SL: We started out only working with sustainable brands, this is going back 9 years. Now we still look for brands that use sustainable practices but also have something new to say to the market.

Our clients tend to fall into the lifestyle and fashion market, forward thinking and inventive is what we look for in a brand. We also moved from Soho to Red Hook Brooklyn about 4 years ago so that also attracts a different type of client.

(c) If you had to describe your own style in one word, what would it be? Does your own aesthetic dictate the clients you work with?

SL: My style is very specific I am obsessed with the late 70's up to 1981. I always have been. More on the Studio 54, Solid Gold world than the more hippy aesthetic. I love glam jumpsuits but I also would kill for a great Gunne Sax! I was obsessed with Rodarte SS16 and I always love Chloe.

(c) What would you consider your first big break as the founder of FF, after having worked for someone else (i.e.: Nordstrom)?

SL: My previous company the Four Hundred, was my first step after Nordstrom. I worked with an amazing partner and designer, Bahar Shahpar. We were the first sustainable design showroom in the US and were able to work with Livia Firth and Eco Age, hosted shows in Milan and Tokyo. We also created a fabric library, with the help of C.L.A.S.S. Milan, of sustainable textiles that were sourced by major designers including Calvin Klein and DVF.

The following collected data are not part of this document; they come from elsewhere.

(* ===== verification/Values.v ===== *)
(** JSON documents as serde_json holds them: the values, their objects as maps in the order of the
    keys, and the lookups and updates the sources use. *)

From Stdlib Require Import NArith Lia String Ascii.
From stdpp Require Import base list strings pretty.
From S2P Require Import Prelude SortedLists RustStr.

(** ** Definitions *)

(** [serde_json::Value]; an object is a [BTreeMap], so its keys are distinct and in order. *)
Inductive Value :=
| Value_Null
| Value_Bool (b : bool)
| Value_Number (text : string)
| Value_String (text : string)
| Value_Array (values : list Value)
| Value_Object (fields : list (string * Value)).

(** [Map::get] *)
Definition field_get (fields : list (string * Value)) (key : string) : option Value :=
  option_map snd (List.find (fun field => bool_decide (field.1 = key)) fields).

(** [Map::insert] *)
Fixpoint field_put (fields : list (string * Value)) (key : string) (value : Value) : list (string * Value) :=
  match fields with
  | [] => [(key, value)]
  | field :: fields =>
      match cmp key field.1 with
      | Lt => (key, value) :: field :: fields
      | Eq => (key, value) :: fields
      | Gt => field :: field_put fields key value
      end
  end.

(** [json!] with an object or an integer *)
Definition json_object (fields : list (string * Value)) : Value :=
  Value_Object (fold_left (fun map field => field_put map field.1 field.2) fields []).
Definition json_integer (n : Z) : Value := Value_Number (pretty n).

(** [Value::get] with a string, and the projections of the variants *)
Definition value_get (value : Value) (key : string) : option Value :=
  match value with Value_Object fields => field_get fields key | _ => None end.
Definition value_as_str (value : Value) : option string :=
  match value with Value_String text => Some text | _ => None end.
Definition value_as_array (value : Value) : option (list Value) :=
  match value with Value_Array values => Some values | _ => None end.
Definition value_as_object (value : Value) : option (list (string * Value)) :=
  match value with Value_Object fields => Some fields | _ => None end.

(** [Value::eq] *)
Fixpoint value_eqb (a b : Value) : bool :=
  match a, b with
  | Value_Null, Value_Null => true
  | Value_Bool a, Value_Bool b => Bool.eqb a b
  | Value_Number a, Value_Number b => String.eqb a b
  | Value_String a, Value_String b => String.eqb a b
  | Value_Array xs, Value_Array ys =>
      (fix all xs ys :=
         match xs, ys with
         | [], [] => true
         | x :: xs, y :: ys => value_eqb x y && all xs ys
         | _, _ => false
         end) xs ys
  | Value_Object xs, Value_Object ys =>
      (fix all xs ys :=
         match xs, ys with
         | [], [] => true
         | x :: xs, y :: ys => String.eqb x.1 y.1 && value_eqb x.2 y.2 && all xs ys
         | _, _ => false
         end) xs ys
  | _, _ => false
  end.

(** ** Lemmas *)

Section induction.
Context (P : Value -> Prop) (Hnull : P Value_Null) (Hbool : forall b, P (Value_Bool b))
  (Hnumber : forall text, P (Value_Number text)) (Hstring : forall text, P (Value_String text))
  (Harray : forall values, Forall P values -> P (Value_Array values))
  (Hobject : forall fields, Forall (fun field => P field.2) fields -> P (Value_Object fields)).

Fixpoint value_induction (v : Value) : P v :=
  match v with
  | Value_Null => Hnull
  | Value_Bool b => Hbool b
  | Value_Number text => Hnumber text
  | Value_String text => Hstring text
  | Value_Array values =>
      Harray values ((fix all values : Forall P values :=
        match values with
        | [] => List.Forall_nil _
        | v :: values => List.Forall_cons _ v values (value_induction v) (all values)
        end) values)
  | Value_Object fields =>
      Hobject fields ((fix all fields : Forall (fun field => P field.2) fields :=
        match fields with
        | [] => List.Forall_nil _
        | field :: fields => List.Forall_cons _ field fields (value_induction field.2) (all fields)
        end) fields)
  end.
End induction.

Lemma value_eqb_eq a b : value_eqb a b = true <-> a = b.
Proof.
  revert b. induction a as [|x|x|x|xs IH|xs IH] using value_induction; intros [|y|y|y|ys|ys]; cbn [value_eqb];
    try (split; [discriminate|congruence]).
  - done.
  - rewrite Bool.eqb_true_iff. split; congruence.
  - rewrite String.eqb_eq. split; congruence.
  - rewrite String.eqb_eq. split; congruence.
  - match goal with |- ?f xs ys = true <-> _ => set (all := f) end.
    assert (H : all xs ys = true <-> xs = ys); [|rewrite H; split; congruence].
    revert ys. induction IH as [|x xs Hx _ IHxs]; intros [|y ys]; cbn; try done.
    rewrite andb_true_iff, Hx, IHxs. split; [intros [-> ->]; done|by intros [= -> ->]].
  - match goal with |- ?f xs ys = true <-> _ => set (all := f) end.
    assert (H : all xs ys = true <-> xs = ys); [|rewrite H; split; congruence].
    revert ys. induction IH as [|[k x] xs Hx _ IHxs]; intros [|[l y] ys]; cbn; try done.
    cbn in Hx. rewrite !andb_true_iff, String.eqb_eq, Hx, IHxs.
    split; [intros [[-> ->] ->]; done|by intros [= -> -> ->]].
Qed.

#[export] Instance Value_eq_dec : EqDecision Value.
Proof.
  intros a b. destruct (value_eqb a b) eqn:E.
  - left. by apply value_eqb_eq.
  - right. intros ->. by rewrite (proj2 (value_eqb_eq b b) eq_refl) in E.
Defined.

Lemma field_get_cons k v fields key :
  field_get ((k, v) :: fields) key = if decide (k = key) then Some v else field_get fields key.
Proof. unfold field_get. cbn. case_bool_decide; by case_decide. Qed.

Lemma field_get_put fields key value key' :
  field_get (field_put fields key value) key' = if decide (key' = key) then Some value else field_get fields key'.
Proof.
  induction fields as [|[k v] fields IH]; cbn [field_put fst].
  - rewrite field_get_cons. repeat case_decide; congruence.
  - destruct (cmp key k) eqn:Hc; rewrite !field_get_cons.
    + apply cmp_eq_iff in Hc. subst k. repeat case_decide; congruence.
    + repeat case_decide; congruence.
    + rewrite IH. repeat case_decide; try congruence. subst.
      by rewrite (proj2 (cmp_eq_iff key key) eq_refl) in Hc.
Qed.

Lemma field_get_elem fields key value : field_get fields key = Some value -> In (key, value) fields.
Proof.
  unfold field_get. destruct (List.find _ fields) as [[k v]|] eqn:Hf; cbn; [|done]. intros [= ->].
  apply List.find_some in Hf as [Hin Hk]. by apply bool_decide_eq_true in Hk as <-.
Qed.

(c) Have you observed any major shifts in retail, commerce, etc. since you first started in the business? What do you think is next?

SL: I have seen huge shifts in retail in the last few years. Wholesale is becoming very risky for clients. The margins just cannot be met to keep these designers in business. I am really pushing my clients toward building their own e-commerce and only selling to very select retailers who can meet their margins. It is a huge change in the industry to see the power shift back to the designer. We have to grow together as retailers and designers to create a more realistic structure. I have seen too many amazing designers go under and I won't let another one go down on my watch!